Two weeks before he was killed, completely out of the blue, he tells me he thinks it’s time to leave.”

“Change of heart, maybe?”

“No. It was a lot of little things—the way he lay awake at night, the fact that he was suddenly going to bed with a loaded gun in the nightstand. He probably didn’t think I noticed these things, but I did. He was worried about something. He was suddenly acting like a man on the run. Like a man who knew something he wasn’t supposed to know.”

“Such as?”

“The military is full of secrets. And plenty of people have died trying to keep them.”

“I need more than that.”

“Then help me find it, damn it.”

She was clearly frustrated, and Jack could understand it. He rose, walked around to the front of his desk, and took a more casual seat on the corner of it, no barriers between them. “Look, you’re probably thinking that lawyers defend guilty clients all the time, so why is this guy so obsessed with guilt or innocence. But this case is—”
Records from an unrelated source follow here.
(** * Real-time chat back end: presence, relay, message log, conversation list

    A shallow embedding of the back end's three JavaScript files:

    - the socket server (presence map [activeUsers], rooms, relay handlers),
    - [routes/messages.js] (send, history, mark-read, unread count),
    - the conversation-list route ([Message.aggregate] pipeline).

    The Express handlers are functions from a database state to a reply
    and a new database state; the socket handlers are functions from the
    server state to a new server state and the list of emitted events. *)

From stdpp Require Import gmap strings list sorting.
From Stdlib Require Import ZArith Permutation Sorted.

Local Open Scope string_scope.
Local Open Scope list_scope.
Local Open Scope Z_scope.

(** ** JavaScript values used by the code *)

Module Js.

(** Truthiness of a string-valued property: the empty string is falsy,
    [undefined] (modelled as [None]) is falsy. *)
Definition truthy (v : option string) : bool :=
  match v with
  | None => false
  | Some s => negb (String.eqb s "")
  end.

(** The default comparison of [Array.prototype.sort]: elements are
    compared as strings by code units; [undefined] sorts last. *)
Definition before (x y : option string) : bool :=
  match x, y with
  | Some a, Some b => String.ltb a b
  | Some _, None => true
  | None, _ => false
  end.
“Different,” she said, finishing the thought for him. “I know.”

“You understand why?”

“Of course. You want what’s best for your,” she caught herself, then said, “for my son. Just as I do. Which is why I would never—even if I’d wanted Oscar dead—I would
never
have shot him in our house while our son was sleeping in the next room. Deaf or not. Does that make any sense at all to you, Mr. Swyteck?”

Jack met her stare, and suddenly the silence between them was no longer uncomfortable. It was as if the proverbial light had finally come on. “Yes, it does, Lindsey. And I think it’s probably time you started calling me Jack.”